Record MountPointEntry := MountPoint {
  mount_point : string;
  base_dir : string;
  mount_headers : Headers
}.

(** What the server passes on to its sockets; the time-outs are seconds and
    microseconds. [None]: [default_socket_options]. *)
Record socket_settings := SocketSettings {
  read_timeout_ : Z * Z;
  write_timeout_ : Z * Z;
  idle_interval_ : Z * Z;
  address_family_ : Z;
  tcp_nodelay_ : bool;
  ipv6_v6only_ : bool;
  socket_options_ : option (Z -> W -> W)
}.

#[export] Instance socket_settings_eta : Eta socket_settings := λ c,
  SocketSettings (read_timeout_ c) (write_timeout_ c) (idle_interval_ c) (address_family_ c)
    (tcp_nodelay_ c) (ipv6_v6only_ c) (socket_options_ c).

(** [AF_UNSPEC] of POSIX systems. *)
Definition AF_UNSPEC : Z := 0.

Definition socket_settings_default : socket_settings :=
  SocketSettings (5, 0) (5, 0) (0, 0) AF_UNSPEC false false None.

(** [header_writer_] gives what it returns and what it writes; [None] is
    [detail::write_headers]. *)
Record Server := Srv {
  get_handlers_ : Handlers;
  post_handlers_ : Handlers;
  put_handlers_ : Handlers;
  patch_handlers_ : Handlers;
  delete_handlers_ : Handlers;
  options_handlers_ : Handlers;
  post_handlers_for_content_reader_ : HandlersForContentReader;
  put_handlers_for_content_reader_ : HandlersForContentReader;
  patch_handlers_for_content_reader_ : HandlersForContentReader;
  delete_handlers_for_content_reader_ : HandlersForContentReader;
  base_dirs_ : list MountPointEntry;
  file_extension_and_mimetype_map_ : gmap string string;
  default_file_mimetype_ : string;
  file_request_handler_ : option Handler;
  error_handler_ : option HandlerWithResponse;
  exception_handler_ : option ExceptionHandler;
  pre_routing_handler_ : option HandlerWithResponse;
  post_routing_handler_ : option Handler;
  expect_100_continue_handler_ : option Expect100ContinueHandler;
  logger_ : option Logger;
  default_headers_ : Headers;
  header_writer_ : option (Headers -> Z * string);
  keep_alive_max_count_ : nat;
  keep_alive_timeout_sec_ : Z;
  payload_max_length_ : Z;
  sockets_ : socket_settings
}.

#[export] Instance Server_eta : Eta Server := λ s,
  Srv (get_handlers_ s) (post_handlers_ s) (put_handlers_ s) (patch_handlers_ s) (delete_handlers_ s)
    (options_handlers_ s) (post_handlers_for_content_reader_ s) (put_handlers_for_content_reader_ s)
    (patch_handlers_for_content_reader_ s) (delete_handlers_for_content_reader_ s) (base_dirs_ s)
    (file_extension_and_mimetype_map_ s) (default_file_mimetype_ s) (file_request_handler_ s)
    (error_handler_ s) (exception_handler_ s) (pre_routing_handler_ s) (post_routing_handler_ s)
    (expect_100_continue_handler_ s) (logger_ s) (default_headers_ s) (header_writer_ s)
    (keep_alive_max_count_ s) (keep_alive_timeout_sec_ s) (payload_max_length_ s)
    (sockets_ s).

Definition server_default : Server :=
  Srv [] [] [] [] [] [] [] [] [] [] [] ∅ "application/octet-stream" None None None None None None None
    [] None 100 5 (2^64 - 1) socket_settings_default.

(** ** Settings *)

Definition Get (pattern : string) (handler : Handler) (s : Server) : outcome Server :=
  m ← make_matcher pattern; Ret (s <| get_handlers_ ::= λ hs, hs ++ [(m, handler)] |>).

Definition Post (pattern : string) (handler : Handler) (s : Server) : outcome Server :=
  m ← make_matcher pattern; Ret (s <| post_handlers_ ::= λ hs, hs ++ [(m, handler)] |>).

Definition Put (pattern : string) (handler : Handler) (s : Server) : outcome Server :=
  m ← make_matcher pattern; Ret (s <| put_handlers_ ::= λ hs, hs ++ [(m, handler)] |>).

Definition Patch (pattern : string) (handler : Handler) (s : Server) : outcome Server :=
  m ← make_matcher pattern; Ret (s <| patch_handlers_ ::= λ hs, hs ++ [(m, handler)] |>).

Definition Delete (pattern : string) (handler : Handler) (s : Server) : outcome Server :=
  m ← make_matcher pattern; Ret (s <| delete_handlers_ ::= λ hs, hs ++ [(m, handler)] |>).

Definition Options (pattern : string) (handler : Handler) (s : Server) : outcome Server :=
  m ← make_matcher pattern; Ret (s <| options_handlers_ ::= λ hs, hs ++ [(m, handler)] |>).

Definition PostReader (pattern : string) (handler : HandlerWithContentReader) (s : Server) : outcome Server :=
  m ← make_matcher pattern;
  Ret (s <| post_handlers_for_content_reader_ ::= λ hs, hs ++ [(m, handler)] |>).

Definition PutReader (pattern : string) (handler : HandlerWithContentReader) (s : Server) : outcome Server :=
  m ← make_matcher pattern;
  Ret (s <| put_handlers_for_content_reader_ ::= λ hs, hs ++ [(m, handler)] |>).

Definition PatchReader (pattern : string) (handler : HandlerWithContentReader) (s : Server) : outcome Server :=
  m ← make_matcher pattern;
  Ret (s <| patch_handlers_for_content_reader_ ::= λ hs, hs ++ [(m, handler)] |>).

Definition DeleteReader (pattern : string) (handler : HandlerWithContentReader) (s : Server) : outcome Server :=
  m ← make_matcher pattern;
  Ret (s <| delete_handlers_for_content_reader_ ::= λ hs, hs ++ [(m, handler)] |>).

Definition set_mount_point (w : W) (mnt dir : string) (headers : Headers) (s : Server) : bool * Server :=
  match file_stat w (c_str dir) with
  | Some Directory =>
      let mnt := if decide (mnt = "") then "/" else mnt in
      if starts_with "/" mnt
      then (true, s <| base_dirs_ ::= λ es, es ++ [MountPoint mnt dir headers] |>)
      else (false, s)
  | _ => (false, s)
  end.

Definition set_base_dir (w : W) (dir mnt : string) (s : Server) : bool * Server :=
  set_mount_point w mnt dir [] s.

Fixpoint remove_entry (mnt : string) (es : list MountPointEntry) : option (list MountPointEntry) :=
  match es with
  | [] => None
  | e :: es => if decide (mount_point e = mnt) then Some es else es ← remove_entry mnt es; Some (e :: es)
  end.

Definition remove_mount_point (mnt : string) (s : Server) : bool * Server :=
  match remove_entry mnt (base_dirs_ s) with
  | Some es => (true, s <| base_dirs_ := es |>)
  | None => (false, s)
  end.

Definition set_file_extension_and_mimetype_mapping (ext mime : string) (s : Server) : Server :=
  s <| file_extension_and_mimetype_map_ ::= <[ext := mime]> |>.

Definition set_default_file_mimetype (mime : string) (s : Server) : Server :=
  s <| default_file_mimetype_ := mime |>.

Definition set_file_request_handler (handler : Handler) (s : Server) : Server :=
  s <| file_request_handler_ := Some handler |>.

(** The two overloads of [set_error_handler_core]. *)
Definition set_error_handler_with_response (handler : HandlerWithResponse) (s : Server) : Server :=
  s <| error_handler_ := Some handler |>.

Definition set_error_handler (handler : Handler) (s : Server) : Server :=
  s <| error_handler_ := Some (λ req, handler req;; mret Handled) |>.

Definition set_exception_handler (handler : ExceptionHandler) (s : Server) : Server :=
  s <| exception_handler_ := Some handler |>.

Definition set_pre_routing_handler (handler : HandlerWithResponse) (s : Server) : Server :=
  s <| pre_routing_handler_ := Some handler |>.

Definition set_post_routing_handler (handler : Handler) (s : Server) : Server :=
  s <| post_routing_handler_ := Some handler |>.

Definition set_logger (logger : Logger) (s : Server) : Server := s <| logger_ := Some logger |>.

Definition set_expect_100_continue_handler (handler : Expect100ContinueHandler) (s : Server) : Server :=
  s <| expect_100_continue_handler_ := Some handler |>.

Definition set_default_headers (headers : Headers) (s : Server) : Server :=
  s <| default_headers_ := headers |>.

Definition set_header_writer (writer : Headers -> Z * string) (s : Server) : Server :=
  s <| header_writer_ := Some writer |>.
(* ===== verification/HttplibServerProps.v ===== *)
(** * What httplib's server promises for files and ranges

    What a body that is left to a content provider gives, beside the same body
    held in the response, with byte ranges and without; the files that are
    served lie below the mount points. *)

From S2P Require Import Prelude Text TextFacts HttplibText HttplibTextProps HttplibUrl HttplibRangeProps.
From S2P Require Import HttplibStream HttplibStreamProps HttplibContent HttplibContentProps HttplibMessage HttplibServer.

(** ** A provider that has a content *)

Section Files.
Context {W : Type}.

Abbreviation size content := (Z.of_nat (String.length content)).

(** A call that writes [text], in whatever pieces, and returns. *)
Inductive hands_over : feed W -> string -> W -> Prop :=
  | hands_over_end w : hands_over (Return (Ret true) w) "" w
  | hands_over_write d k text w : hands_over (k true) text w → hands_over (SinkWrite d k) (d +:+ text) w.

(** Every call hands over what it is asked for. *)
Definition serves (content : string) (provider : ContentProvider W) : Prop := ∀ o n w,
  0 <= o → 0 < n → o + n <= size content →
  hands_over (provider o n w) (substr (Z.to_nat o) (Z.to_nat n) content) w.
Lemma answer_request_returns s close closed : server_ok s → stays_plain (answer_request s close closed).
Proof.
  intros Hs. unfold answer_request. apply plain_bind; [done|]. intros x.
  destruct (if has_header _ _ then _ else _) as [rs|]; [|by apply (refuse_returns s close 416 (λ b, (b, closed)))].
  apply plain_bind; [by apply plain_modify|]. intros _.
  eapply returns_bind; [by apply continue_returns|]. intros go y [-> Hy]. cbn [negb]. revert y Hy.
  change (stays_plain (routed ← routed_or_500 s;
    b ← (if (routed : bool) then write_routed s close else write_unrouted s close); mret (b, closed))).
  apply plain_bind; [by apply routed_ok|]. intros routed. apply plain_bind; [|done].
  destruct routed; [by apply write_routed_returns|by apply write_unrouted_returns].
Qed.

Lemma handle_request_returns s a close ok : server_ok s → stays_plain (handle_request s a close ok).
Proof.
  intros Hs. unfold handle_request. apply plain_bind; [done|]. intros x.
  destruct (negb ok); [by apply (refuse_returns s close 400 (λ b, (b, false)))|].
  case_decide.
  - apply plain_bind; [by apply plain_modify|]. intros _. by apply (refuse_returns s close 414 (λ b, (b, false))).
  - apply plain_bind; [by apply plain_modify|]. intros _. by apply answer_request_returns.
Qed.
(* ===== verification/HttplibClientProps.v ===== *)
(** * What a client of httplib does with its sockets

    Every socket a client opens it closes or keeps, it asks for one more than
    it has redirects, and a request leaves it as it found it. *)

From S2P Require Import Prelude Text HttplibText HttplibUrl HttplibStream HttplibMultipart.
From S2P Require Import HttplibContent HttplibMessage HttplibServer HttplibServerProps HttplibSafety.
From S2P Require Import HttplibClient HttplibClientSend HttplibClientMethods HttplibClientSafety.
Import ClientImpl.

(** ** What one step of a request changes *)

Section Hops.
Context {W : Type} {platform : Platform W}.

Definition open_sockets (x : call W) : nat := match socket_ (cli x) with Some _ => 1 | None => 0 end.

(** No socket is lost or closed twice, at most [k] are asked for, and the
    settings and the number of requests in flight are as before. *)
Record hops (k : nat) (x x' : call W) : Prop := Hops {
  hops_sockets : (opened (world x') + length (closed (world x)) + open_sockets x
                  = opened (world x) + length (closed (world x')) + open_sockets x')%nat;
  hops_asked : (length (asked (world x')) <= length (asked (world x)) + k)%nat;
  hops_conf : conf (cli x') = conf (cli x);
  hops_in_flight : socket_requests_in_flight_ (cli x') = socket_requests_in_flight_ (cli x);
  hops_error : error x ≠ SSLPeerCouldBeClosed_ → error x' ≠ SSLPeerCouldBeClosed_
}.

Lemma hops_trans j k x y z : hops j x y → hops k y z → hops (j + k) x z.
Proof. intros [] []. constructor; [lia|lia|congruence|congruence|auto]. Qed.

#[export] Instance hops_preorder : PreOrder (hops 0).
Proof. split; [intros x; constructor; [lia|lia|auto..]|]. intros x y z. apply (hops_trans 0 0). Qed.

Lemma hops_le j k x y : (j <= k)%nat → hops j x y → hops k x y.
Proof. intros Hjk []. constructor; [done|lia|done..]. Qed.

(** Steps that do not touch the client's socket and the environment. *)
Lemma hops_same x x' :
  socket_ (cli x') = socket_ (cli x) → conf (cli x') = conf (cli x) →
  socket_requests_in_flight_ (cli x') = socket_requests_in_flight_ (cli x) → opened (world x') = opened (world x) → closed (world x') = closed (world x) →
  asked (world x') = asked (world x) → (error x ≠ SSLPeerCouldBeClosed_ → error x' ≠ SSLPeerCouldBeClosed_) →
  hops 0 x x'.
Proof.
  intros Hs Hc Hf Ho Hcl Ha He. constructor; unfold open_sockets; rewrite ?Hs, ?Ho, ?Hcl, ?Ha; [lia|lia|done..].
Qed.

Lemma modify_hops f : (∀ x, hops 0 x (f x)) → keeps (hops 0) (modify f).
Proof. intros Hf x. apply Hf. Qed.

Lemma set_error_hops e : e ≠ SSLPeerCouldBeClosed_ → keeps (hops 0) (set_error (W := W) e).
Proof. intros He. apply modify_hops. intros x. by apply hops_same. Qed.

Lemma on_world_hops {A} (m : M W A) : keeps (hops 0) (on_world m).
Proof. intros x. unfold on_world. destruct (m _) as [r w]. by apply hops_same. Qed.

Lemma on_conn_hops {A} (m : M (wire (multipart_state * W)) A) : keeps (hops 0) (on_conn m).
Proof.
  intros x. unfold on_conn. destruct (socket_ (cli x)) as [c|] eqn:Hs; [|reflexivity].
  destruct (m _) as [r w]. constructor; unfold open_sockets; cbn; rewrite ?Hs; [lia|lia|done..].
Qed.

Lemma close_socket_hops : keeps (hops 0) (close_socket (W := W)).
Proof.
  intros x. unfold close_socket, modify. cbn. destruct (socket_ (cli x)) as [c|] eqn:Hs; [|reflexivity].
  constructor; unfold open_sockets; cbn; rewrite ?Hs; [lia|lia|done..].
Qed.

Lemma close_socket_closed (x : call W) : socket_ (cli (close_socket x).2) = None.
Proof. unfold close_socket, modify. cbn. by destruct (socket_ (cli x)) eqn:Hs. Qed.

Lemma or_canceled_hops m : keeps (hops 0) (or_canceled (W := W) m).
Proof.
  unfold or_canceled. keeps; [apply on_world_hops|by apply set_error_hops].
Qed.

End Hops.
(* ===== verification/BackendApi.v ===== *)
(** * The stand-in backend (src/BackendServers/BackendApi.cpp)

    The command line, the four routes of the server and [main]. The handlers
    write to the console, the list of lines of the two streams. *)

From S2P Require Import Prelude Text HttplibText Regex HttplibUrl HttplibStream HttplibMultipart.
From S2P Require Import HttplibContent HttplibMessage HttplibServer.

Module BackendApi.

Inductive line := Cout (s : string) | Cerr (s : string).
Definition console : Type := list line.

(** ** The command line *)

Definition invalid_argument_text (arg : string) : line :=
  Cerr ("Error: Invalid argument format: '" +:+ arg +:+ "'. Expected non-empty key=value format.").

(** [None]: [std::nullopt]. *)
Fixpoint parseArguments_from (args : list string) (argMap : gmap string string)
    : M console (option (gmap string string)) :=
  match args with
  | [] => mret (Some argMap)
  | arg :: args =>
      match Text.find "=" arg with
      | Some (S n) =>
          parseArguments_from args
            (<[prefix_of (S n) arg := suffix_from (S (S n)) arg]> argMap)
      | _ => modify (λ c, c ++ [invalid_argument_text arg]);; mret None
      end
  end.

Definition parseArguments (args : list string) : M console (option (gmap string string)) :=
  parseArguments_from args ∅.

Record config := Config { port : Z; defaultCompanyName : string; statusMessage : string }.

Definition default_port : Z := 9001.

(** The port, and the warning when the default replaces the one given. *)
Definition configured_port (args : gmap string string) : Z * console :=
  match args !! "port" with
  | None => (default_port, [])
  | Some text =>
      match stoi text with
      | Ret (port, _) =>
          if decide (port <= 0 ∨ 65535 < port) then
            (default_port, [Cerr ("Warning: Invalid port number '" +:+ text
              +:+ "'. Using default port 9001.")])
          else (port, [])
      | Throw e =>
          match exn_type e with
          | OutOfRange =>
              (default_port, [Cerr ("Warning: Port number '" +:+ text
                +:+ "' out of range. Using default port 9001.")])
          | _ =>
              (default_port, [Cerr ("Warning: Invalid port number format '" +:+ text
                +:+ "'. Using default port 9001.")])
          end
      | UB => (default_port, [])
      end
  end.

Definition configuration (args : gmap string string) : M console config :=
  let '(port, warning) := configured_port args in
  modify (λ c, c ++ warning);;
  mret (Config port
    (default "DefaultCompany Inc." (args !! "company_name"))
    (default "Server is running (Default)" (args !! "status_message"))).

(** ** The routes *)

Definition say (s : string) : M (Response console * console) unit := global (modify (λ c, c ++ [Cout s])).

Definition handle_status (statusMessage : string) : Handler console := λ _,
  say "Received request for /status";;
  update_local (set_content statusMessage "text/plain").

Definition handle_company (defaultCompanyName : string) : Handler console := λ _,
  say "Received request for /company";;
  update_local (set_content defaultCompanyName "text/plain").

(** The raw literals of the source, an apostrophe for each quote. *)
Definition json (s : string) : string :=
  map_string (λ c, if bool_decide (c = "'"%char) then "034"%char else c) s.

(** The response for a company: its body, content type and status. *)
Definition company_json (company_id : string) : string * string * Z :=
  if decide (company_id = "12345") then
    (json "{'cn': 'ABCDE', 'created_on' :'1786-06-30T06:23:14Z'}", "application/x-company-v1", 200)
  else if decide (company_id = "123456") then
    (json "{'cn': 'ABCDEF', 'created_on' :'1786-06-30T06:23:14Z', 'closed_on' :'2002-06-30T06:23:14Z'}",
     "application/x-company-v1", 200)
  else if decide (company_id = "1234567") then
    (json "{'cn': 'ABCDEFG', 'created_on' :'2020-06-30T06:23:14Z', 'closed_on' :'2050-06-30T06:23:14Z'}",
     "application/x-company-v1", 200)
  else if decide (company_id = "2345") then
    (json "{'company_name': 'BCDE', 'tin' :'1786-06-30T06:23:14Z'}", "application/x-company-v2", 200)
  else if decide (company_id = "23456") then
    (json "{'company_name': 'BCDEF', 'tin' :'1786-06-30T06:23:14Z', 'dissolved_on' :'2002-06-30T06:23:14Z'}",
     "application/x-company-v2", 200)
  else if decide (company_id = "234567") then
    (json "{'company_name': 'BCDEFG', 'tin' :'1786-06-30T06:23:14Z', 'dissolved_on' :'1786-08-30T06:23:14Z'}",
     "application/x-company-v2", 200)
  else (json "{'status': 'not_found'}", "application/json", 404).

Definition handle_companies : Handler console := λ req,
  let company_id := default "" (matches req !! 1%nat) in
  say ("Received request for /companies/" +:+ company_id);;
  let '(json_response, content_type, code) := company_json company_id in
  update_local (set_content json_response content_type);;
  update_local (λ r, r <| status := code |>).

Definition handle_other : Handler console := λ req,
  say ("Received unhandled GET request for " +:+ path req);;
  update_local (λ r, r <| status := 404 |>);;
  update_local (set_content "Not Found" "text/plain").

Definition server (c : config) : outcome (Server console) :=
  s ← Get "/status" (handle_status (statusMessage c)) server_default;
  s ← Get "/company" (handle_company (defaultCompanyName c)) s;
  s ← Get "/companies/([^/]+)" handle_companies s;
  Get ".*" handle_other s.

(** ** main *)

(** [listen] of the server: what happens until it returns, and its result. *)
Section Main.
Context (listen : Server console -> string -> Z -> M console bool).

Definition argument_lines (args : gmap string string) : console :=
  (λ kv, Cout ("  " +:+ kv.1 +:+ ": " +:+ kv.2)) <$> map_entries args.

Definition main (args : list string) : M console Z :=
  parsed ← parseArguments args;
  match parsed with
  | None =>
      modify (λ c, c ++ [Cerr "Failed to parse command-line arguments. Exiting."]);; mret 1
  | Some startupArguments =>
      modify (λ c, c ++ Cout "Startup Arguments:" :: argument_lines startupArguments);;
      c ← configuration startupArguments;
      srv ← lift (server c);
      modify (λ l, l ++ [Cout ("Starting server on 0.0.0.0:" +:+ to_string (port c) +:+ "...")]);;
      ok ← listen srv "0.0.0.0" (port c);
      if (ok : bool) then modify (λ l, l ++ [Cout "Server stopped."]);; mret 0
      else
        modify (λ l, l ++ [Cerr ("Failed to start server on port " +:+ to_string (port c) +:+ ".")]);;
        mret 1
  end.

End Main.

End BackendApi.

********

To do
Take the lines from the top of the data through the one that contains "post_handlers_for_content_reader_ : HandlersForContentReader;" and copy them exactly, leaving out every line after it.

Solution to the problem
Record MountPointEntry := MountPoint {
  mount_point : string;
  base_dir : string;
  mount_headers : Headers
}.

(** What the server passes on to its sockets; the time-outs are seconds and
    microseconds. [None]: [default_socket_options]. *)
Record socket_settings := SocketSettings {
  read_timeout_ : Z * Z;
  write_timeout_ : Z * Z;
  idle_interval_ : Z * Z;
  address_family_ : Z;
  tcp_nodelay_ : bool;
  ipv6_v6only_ : bool;
  socket_options_ : option (Z -> W -> W)
}.

#[export] Instance socket_settings_eta : Eta socket_settings := λ c,
  SocketSettings (read_timeout_ c) (write_timeout_ c) (idle_interval_ c) (address_family_ c)
    (tcp_nodelay_ c) (ipv6_v6only_ c) (socket_options_ c).

(** [AF_UNSPEC] of POSIX systems. *)
Definition AF_UNSPEC : Z := 0.

Definition socket_settings_default : socket_settings :=
  SocketSettings (5, 0) (5, 0) (0, 0) AF_UNSPEC false false None.

(** [header_writer_] gives what it returns and what it writes; [None] is
    [detail::write_headers]. *)
Record Server := Srv {
  get_handlers_ : Handlers;
  post_handlers_ : Handlers;
  put_handlers_ : Handlers;
  patch_handlers_ : Handlers;
  delete_handlers_ : Handlers;
  options_handlers_ : Handlers;
  post_handlers_for_content_reader_ : HandlersForContentReader;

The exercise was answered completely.